A rise in overnight borrowing costs in Hong Kong to 96 percent helped
the yuan rack up the biggest two-day rise for the offshore version of
its currency since its launch in 2010.
That in turn triggered a broader round of profit-taking on the dollar,
sending it more than 1 percent lower against the yen and as low as
$1.0575 per euro before a late-morning recovery in Europe.
A year after a tussle between Beijing and hedge funds betting against
the currency, many major asset managers and banks have called for the
yuan to fall in 2017. Dealers said the moves had the potential to
squeeze many players out of those positions just five days into January.
By midday in Europe, the yuan was just under half a percent higher on
the day against the dollar at 6.8364, having gained almost 3 percent
from lows hit on Tuesday.
"They have kick-started a move that has washed out short-term
speculative money," currency fund Millennium Global's co-head of
portfolio management, Richard Benson, said.

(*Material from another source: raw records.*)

(* ===== verification/Bincode.v ===== *)
(** * Bincode: the serialization interface

    bincode is a third-party crate: the engine is verified against the class
    [Bincode] and its documented laws (round trip, total on the values of the
    type, fixed-width integers).  [Ref] is an instance that follows the documented
    layout (little-endian fixed-width integers, [u64] length prefixes, one-byte
    option tags) and shows the laws can hold together. *)

From Stdlib Require Import ZArith Lia Ascii.
From stdpp Require Import prelude gmap strings.
From S2P Require Import Prelude Bytes Message.

(** Errors are represented by the text their [Display] prints. *)
Class Bincode := {
  ser_msg : Message -> Result string bytes;
  de_msg : bytes -> Result string Message;
  ser_pol : RetentionPolicy -> Result string bytes;
  de_pol : bytes -> Result string RetentionPolicy;
}.

Class BincodeLaws `{Bincode} : Prop := {
  ser_msg_total m : wf_message m = true -> exists b, ser_msg m = Ok b;
  de_ser_msg m b : wf_message m = true -> ser_msg m = Ok b -> de_msg b = Ok m;
  ser_msg_fixed m n b b' :
    ser_msg m = Ok b -> ser_msg (set_attempts n m) = Ok b' -> length b' = length b;
  ser_pol_total p : wf_policy p = true -> exists b, ser_pol p = Ok b;
  de_ser_pol p b : wf_policy p = true -> ser_pol p = Ok b -> de_pol b = Ok p;
}.

(** ** A reference instance *)

Module Ref.

(** A self-delimiting codec for the values accepted by [valid]. *)
Record Codec (A : Type) := mkCodec {
  valid : A -> bool;
  enc : A -> bytes;
  dec : bytes -> option (A * bytes);
}.
Arguments mkCodec {A} valid enc dec.
Arguments valid {A} c a.
Arguments enc {A} c a.
Arguments dec {A} c b.

Class CodecOk {A} (c : Codec A) : Prop :=
  dec_enc a r : valid c a = true -> dec c (enc c a ++ r) = Some (a, r).

Definition take_n (n : nat) (b : bytes) : option (bytes * bytes) :=
  if (n <=? length b)%nat then Some (take n b, drop n b) else None.

Definition c_uint (n : nat) : Codec Z := mkCodec
  (fun z => (0 <=? z) && (z <? 256 ^ Z.of_nat n))
  (fun z => rev (be_bytes n z))
  (fun b => '(x, r) ← take_n n b; Some (from_be (rev x), r)).

Definition c_i64 : Codec Z := mkCodec
  is_i64
  (fun z => enc (c_uint 8) (as_u64 z))
  (fun b => '(x, r) ← dec (c_uint 8) b; Some (as_i64 x, r)).

Definition c_bytes : Codec bytes := mkCodec
  (fun b => fits_usize (length b))
  (fun b => enc (c_uint 8) (Z.of_nat (length b)) ++ b)
  (fun b => '(n, r) ← dec (c_uint 8) b; take_n (Z.to_nat n) r).

Definition c_string : Codec string := mkCodec
  is_string
  (fun s => enc c_bytes (str_bytes s))
  (fun b => '(x, r) ← dec c_bytes b; Some (bytes_str x, r)).

Definition c_pair {A B} (c : Codec A) (d : Codec B) : Codec (A * B) := mkCodec
  (fun x => valid c x.1 && valid d x.2)
  (fun x => enc c x.1 ++ enc d x.2)
  (fun b => '(x, r) ← dec c b; '(y, r') ← dec d r; Some ((x, y), r')).

Definition c_option {A} (c : Codec A) : Codec (option A) := mkCodec
  (opt_all (valid c))
  (fun o => match o with Some a => 1 :: enc c a | None => [0] end)
  (fun b => match b with
            | t :: b' => if t =? 0 then Some (None, b')
                         else '(x, r) ← dec c b'; Some (Some x, r)
            | [] => None
            end).

Fixpoint dec_seq {A} (c : Codec A) (n : nat) (b : bytes) : option (list A * bytes) :=
  match n with
  | O => Some ([], b)
  | S n' => '(x, r) ← dec c b; '(xs, r') ← dec_seq c n' r; Some (x :: xs, r')
  end.

Definition c_list {A} (c : Codec A) : Codec (list A) := mkCodec
  (fun l => fits_usize (length l) && forallb (valid c) l)
  (fun l => enc (c_uint 8) (Z.of_nat (length l)) ++ flat_map (enc c) l)
  (fun b => '(n, r) ← dec (c_uint 8) b; dec_seq c (Z.to_nat n) r).

Definition c_map : Codec (gmap string string) := mkCodec
  wf_headers
  (fun h => enc (c_list (c_pair c_string c_string)) (map_to_list h))
  (fun b => '(l, r) ← dec (c_list (c_pair c_string c_string)) b; Some (list_to_map l, r)).

(** The fields of a [Message] in declaration order, as nested pairs; the UUID is
    serialized as a byte string. *)
Definition c_uuid : Codec Z := mkCodec
  (fun z => (0 <=? z) && (z <? u128_lim))
  (fun z => enc c_bytes (be_bytes 16 z))
  (fun b => '(x, r) ← dec c_bytes b; Some (from_be x, r)).

Definition c_fields := c_pair c_uuid (c_pair c_bytes (c_pair c_map (c_pair c_i64
  (c_pair (c_uint 4) (c_pair (c_uint 1) (c_pair (c_option c_i64) (c_option c_string))))))).

Definition c_message : Codec Message := mkCodec
  wf_message
  (fun m => enc c_fields (id m, (payload m, (headers m, (timestamp m,
     (delivery_attempts m, (priority m, (deliver_at m, dedup_key m))))))))
  (fun b => '(x, r) ← dec c_fields b;
     let '(i, (p, (h, (t, (d, (q, (a, k))))))) := x in Some (mkMessage i p h t d q a k, r)).

Definition c_pfields := c_pair (c_option (c_uint 8)) (c_pair (c_option (c_uint 8))
  (c_pair (c_option (c_uint 4)) (c_option (c_uint 8)))).

Definition c_policy : Codec RetentionPolicy := mkCodec
  wf_policy
  (fun p => enc c_pfields
     (max_age_secs p, (max_messages p, (max_delivery_attempts p, dedup_window_secs p))))
  (fun b => '(x, r) ← dec c_pfields b;
     let '(a, (m, (d, w))) := x in Some (mkPolicy a m d w, r)).

Definition serialize {A} (c : Codec A) (a : A) : Result string bytes :=
  if valid c a then Ok (enc c a) else Err "invalid value"%string.
Definition deserialize {A} (c : Codec A) (b : bytes) : Result string A :=
  match dec c b with Some (a, _) => Ok a | None => Err "unexpected end of input"%string end.

#[export] Instance RefBincode : Bincode := {|
  ser_msg := serialize c_message; de_msg := deserialize c_message;
  ser_pol := serialize c_policy; de_pol := deserialize c_policy;
|}.

(** *** Round trips *)

Lemma take_n_app x r : take_n (length x) (x ++ r) = Some (x, r).
Proof.
  unfold take_n. rewrite (proj2 (Nat.leb_le _ _)) by (rewrite length_app; lia).
  by rewrite take_app_length, drop_app_length.
Qed.

#[export] Instance c_uint_ok n : CodecOk (c_uint n).
Proof.
  intros z r. cbn. rewrite andb_true_iff, Z.leb_le, Z.ltb_lt. intros Hz.
  replace n with (length (rev (be_bytes n z))) at 1 by (rewrite length_rev; apply be_bytes_length).
  rewrite take_n_app; cbn. rewrite rev_involutive, from_be_be_bytes, Z.mod_small; done.
Qed.

#[export] Instance c_i64_ok : CodecOk c_i64.
Proof.
  intros z r Hz. unfold c_i64 in *. cbn [valid enc dec] in *. unfold is_i64 in Hz.
  rewrite (dec_enc (c := c_uint 8)); cbn [mbind option_bind valid c_uint].
  - f_equal. f_equal. unfold as_i64, as_u64.
    rewrite Zplus_mod_idemp_l. rewrite Z.mod_small; lia.
  - change (256 ^ Z.of_nat 8) with u64_lim. unfold as_u64.
    pose proof (Z.mod_pos_bound z u64_lim). lia.
Qed.

Lemma uint8_fits n : fits_usize n = true -> valid (c_uint 8) (Z.of_nat n) = true.
Proof. unfold fits_usize, c_uint. cbn [valid]. change (256 ^ Z.of_nat 8) with u64_lim. rewrite andb_true_iff, Z.leb_le, !Z.ltb_lt. lia. Qed.

#[export] Instance c_bytes_ok : CodecOk c_bytes.
Proof.
  intros b r Hb. unfold c_bytes in *. cbn [valid enc dec] in *.
  rewrite <- app_assoc, dec_enc by (by apply uint8_fits). cbn [mbind option_bind].
  rewrite Nat2Z.id. apply take_n_app.
Qed.

Lemma str_bytes_length s : length (str_bytes s) = String.length s.
Proof.
  unfold str_bytes. rewrite length_map. induction s as [|c s IH]; cbn; congruence.
Qed.

#[export] Instance c_string_ok : CodecOk c_string.
Proof.
  intros s r Hs. unfold c_string in *. cbn [valid enc dec] in *.
  rewrite dec_enc; cbn [mbind option_bind]; [by rewrite bytes_str_bytes|].
  cbn. by rewrite str_bytes_length.
Qed.

#[export] Instance c_pair_ok {A B} (c : Codec A) (d : Codec B) :
  CodecOk c -> CodecOk d -> CodecOk (c_pair c d).
Proof.
  intros Hc Hd [x y] r H. unfold c_pair in *. cbn [valid enc dec fst snd] in *.
  apply andb_true_iff in H as [Hx Hy].
  rewrite <- app_assoc, dec_enc by done. cbn [mbind option_bind]. by rewrite dec_enc.
Qed.

#[export] Instance c_option_ok {A} (c : Codec A) : CodecOk c -> CodecOk (c_option c).
Proof. intros Hc [a|] r H; cbn in *; [|done]. by rewrite dec_enc. Qed.

#[export] Instance c_list_ok {A} (c : Codec A) : CodecOk c -> CodecOk (c_list c).
Proof.
  intros Hc l r H. unfold c_list in *. cbn [valid enc dec] in *.
  apply andb_true_iff in H as [Hn Hl].
  rewrite <- app_assoc, dec_enc by (by apply uint8_fits). cbn [mbind option_bind].
  rewrite Nat2Z.id. clear Hn. induction l as [|x l IH]; cbn in *; [done|].
  apply andb_true_iff in Hl as [Hx Hl]. rewrite <- app_assoc, dec_enc by done. cbn.
  by rewrite IH.
Qed.

#[export] Instance c_map_ok : CodecOk c_map.
Proof.
  intros h r H. unfold c_map in *. cbn [valid enc dec] in *. unfold wf_headers in H.
  apply andb_true_iff in H as [Hs Hf]. rewrite dec_enc; cbn [mbind option_bind].
  - by rewrite list_to_map_to_list.
  - cbn [valid c_list c_pair c_string]. apply andb_true_iff. split; [|done].
    by rewrite length_map_to_list.
Qed.

#[export] Instance c_uuid_ok : CodecOk c_uuid.
Proof.
  intros z r Hz. unfold c_uuid in *. cbn [valid enc dec] in *.
  rewrite dec_enc; cbn [mbind option_bind].
  - rewrite from_be_be_bytes. change (256 ^ Z.of_nat 16) with u128_lim.
    rewrite Z.mod_small; [done|lia].
  - cbn. unfold fits_usize. by rewrite be_bytes_length.
Qed.

#[export] Instance c_message_ok : CodecOk c_message.
Proof.
  intros m r H. unfold c_message in *. cbn [valid enc dec] in *.
  rewrite (dec_enc (c := c_fields)); [by destruct m|].
  unfold wf_message in H. unfold c_fields.
  cbn [valid c_pair c_uuid c_bytes c_map c_i64 c_option c_string fst snd].
  unfold is_u8, is_u32 in H. cbn [valid c_uint].
  change (256 ^ Z.of_nat 4) with u32_lim. change (256 ^ Z.of_nat 1) with 256.
  rewrite !andb_true_iff in *. tauto.
Qed.

#[export] Instance c_policy_ok : CodecOk c_policy.
Proof.
  intros p r H. unfold c_policy in *. cbn [valid enc dec] in *.
  rewrite (dec_enc (c := c_pfields)); [by destruct p|].
  unfold wf_policy, is_u64, is_u32 in H. unfold c_pfields. cbn [valid c_pair c_option c_uint fst snd].
  change (256 ^ Z.of_nat 4) with u32_lim. change (256 ^ Z.of_nat 8) with u64_lim.
  rewrite !andb_true_iff in *. tauto.
Qed.

Lemma deserialize_serialize {A} (c : Codec A) a b :
  CodecOk c -> serialize c a = Ok b -> deserialize c b = Ok a.
Proof.
  intros Hc. unfold serialize, deserialize. destruct (valid c a) eqn:E; [|done].
  intros [= <-]. rewrite <- (app_nil_r (enc c a)). by rewrite dec_enc.
Qed.

#[export] Instance RefBincodeLaws : BincodeLaws.
Proof.
  split; cbn.
  - intros m Hm. unfold serialize; cbn [valid c_message]. rewrite Hm. eauto.
  - intros m b _. apply deserialize_serialize, _.
  - intros m n b b'. unfold serialize.
    destruct (valid _ m); [|done]. destruct (valid _ (set_attempts n m)); [|done].
    intros [= <-] [= <-]. cbn -[c_map c_bytes be_bytes c_i64 c_option c_uuid]. rewrite !length_app, !length_rev, !be_bytes_length. done.
  - intros p Hp. unfold serialize; cbn [valid c_policy]. rewrite Hp. eauto.
  - intros p b _. apply deserialize_serialize, _.
Qed.
End Ref.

"This isn't economics. China desperately doesn't want a repeat of what
happened this time last year (and it seems) attack is the best part of
defense."
Many banks and investors have also lined up bets on a broadly stronger
dollar in the year ahead, trusting that a Donald Trump White House will
raise public spending, spur inflation and encourage repatriation of
corporate funds held abroad.
But the dollar's failure to move closer to parity with the euro, or to
120 yen, since mid-December has fueled doubts about its ability to gain
further, at least before Trump's inauguration.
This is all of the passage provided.